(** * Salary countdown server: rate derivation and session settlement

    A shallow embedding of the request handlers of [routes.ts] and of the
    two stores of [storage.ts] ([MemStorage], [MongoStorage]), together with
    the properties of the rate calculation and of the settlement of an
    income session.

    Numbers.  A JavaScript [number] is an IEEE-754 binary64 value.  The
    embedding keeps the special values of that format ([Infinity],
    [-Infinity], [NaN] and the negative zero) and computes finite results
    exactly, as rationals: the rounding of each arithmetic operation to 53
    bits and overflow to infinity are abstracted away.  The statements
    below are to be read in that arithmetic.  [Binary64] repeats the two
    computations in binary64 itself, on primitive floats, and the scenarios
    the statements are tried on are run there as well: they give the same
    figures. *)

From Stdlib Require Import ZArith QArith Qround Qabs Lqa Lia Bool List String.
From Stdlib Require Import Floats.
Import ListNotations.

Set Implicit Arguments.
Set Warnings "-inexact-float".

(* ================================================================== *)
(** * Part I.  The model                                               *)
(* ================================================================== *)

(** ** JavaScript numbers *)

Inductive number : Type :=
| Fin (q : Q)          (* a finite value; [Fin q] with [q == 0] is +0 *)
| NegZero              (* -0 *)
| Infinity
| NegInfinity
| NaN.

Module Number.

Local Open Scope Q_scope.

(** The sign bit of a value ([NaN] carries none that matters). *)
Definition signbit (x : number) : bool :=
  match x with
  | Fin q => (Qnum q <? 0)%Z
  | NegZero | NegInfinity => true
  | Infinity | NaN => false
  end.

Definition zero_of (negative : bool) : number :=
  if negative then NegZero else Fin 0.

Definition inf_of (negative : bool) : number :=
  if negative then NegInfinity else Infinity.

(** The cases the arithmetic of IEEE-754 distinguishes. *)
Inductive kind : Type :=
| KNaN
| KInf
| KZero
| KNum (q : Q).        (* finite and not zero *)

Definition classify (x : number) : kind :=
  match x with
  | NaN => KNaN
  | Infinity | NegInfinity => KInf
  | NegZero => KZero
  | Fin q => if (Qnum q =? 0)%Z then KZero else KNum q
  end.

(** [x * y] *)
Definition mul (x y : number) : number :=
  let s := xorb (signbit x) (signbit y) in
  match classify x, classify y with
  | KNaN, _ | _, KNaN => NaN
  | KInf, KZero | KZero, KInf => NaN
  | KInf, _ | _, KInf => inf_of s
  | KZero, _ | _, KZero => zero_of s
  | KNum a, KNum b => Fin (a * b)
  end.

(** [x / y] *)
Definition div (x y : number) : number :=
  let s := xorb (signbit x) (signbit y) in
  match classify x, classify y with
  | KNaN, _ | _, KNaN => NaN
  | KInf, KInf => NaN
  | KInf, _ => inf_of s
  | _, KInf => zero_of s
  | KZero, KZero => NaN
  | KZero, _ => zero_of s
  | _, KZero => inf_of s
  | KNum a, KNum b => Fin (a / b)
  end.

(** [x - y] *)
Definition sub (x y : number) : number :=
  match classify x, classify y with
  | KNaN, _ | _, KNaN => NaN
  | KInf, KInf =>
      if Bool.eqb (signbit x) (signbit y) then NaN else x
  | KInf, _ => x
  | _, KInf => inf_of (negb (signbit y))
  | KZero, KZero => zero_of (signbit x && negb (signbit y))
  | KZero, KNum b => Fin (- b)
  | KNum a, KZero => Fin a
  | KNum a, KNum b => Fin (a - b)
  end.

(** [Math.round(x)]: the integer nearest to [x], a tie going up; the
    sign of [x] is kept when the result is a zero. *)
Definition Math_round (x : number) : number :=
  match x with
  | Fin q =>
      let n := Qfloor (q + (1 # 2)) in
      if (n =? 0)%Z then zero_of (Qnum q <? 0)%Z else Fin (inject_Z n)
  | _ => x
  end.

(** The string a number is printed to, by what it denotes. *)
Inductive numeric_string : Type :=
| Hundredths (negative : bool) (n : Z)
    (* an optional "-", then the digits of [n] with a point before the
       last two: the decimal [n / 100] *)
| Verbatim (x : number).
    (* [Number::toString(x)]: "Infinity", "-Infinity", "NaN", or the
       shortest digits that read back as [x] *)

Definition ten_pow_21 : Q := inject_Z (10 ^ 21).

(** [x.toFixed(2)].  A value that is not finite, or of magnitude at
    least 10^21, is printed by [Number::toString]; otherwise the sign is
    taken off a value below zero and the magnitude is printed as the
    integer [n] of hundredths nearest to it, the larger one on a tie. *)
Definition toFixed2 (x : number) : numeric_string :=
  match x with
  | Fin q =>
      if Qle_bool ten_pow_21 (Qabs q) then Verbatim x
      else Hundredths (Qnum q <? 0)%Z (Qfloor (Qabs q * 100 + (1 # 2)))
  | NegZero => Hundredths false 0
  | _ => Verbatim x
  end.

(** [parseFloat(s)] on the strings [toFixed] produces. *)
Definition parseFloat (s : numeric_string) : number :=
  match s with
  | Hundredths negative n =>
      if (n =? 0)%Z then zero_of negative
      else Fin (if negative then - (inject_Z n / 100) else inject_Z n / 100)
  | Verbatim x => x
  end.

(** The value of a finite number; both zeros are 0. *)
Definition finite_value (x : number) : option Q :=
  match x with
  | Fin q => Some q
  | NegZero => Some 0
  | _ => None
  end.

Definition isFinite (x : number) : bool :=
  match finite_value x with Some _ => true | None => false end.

[About this task]
The "else Hundredths (Qnum" line through the last line above: set these down exactly and add nothing else.

[Output]
      else Hundredths (Qnum q <? 0)%Z (Qfloor (Qabs q * 100 + (1 # 2)))
  | NegZero => Hundredths false 0
  | _ => Verbatim x
  end.

(** [parseFloat(s)] on the strings [toFixed] produces. *)
Definition parseFloat (s : numeric_string) : number :=
  match s with
  | Hundredths negative n =>
      if (n =? 0)%Z then zero_of negative
      else Fin (if negative then - (inject_Z n / 100) else inject_Z n / 100)
  | Verbatim x => x
  end.

(** The value of a finite number; both zeros are 0. *)
Definition finite_value (x : number) : option Q :=
  match x with
  | Fin q => Some q
  | NegZero => Some 0
  | _ => None
  end.

Definition isFinite (x : number) : bool :=
  match finite_value x with Some _ => true | None => false end.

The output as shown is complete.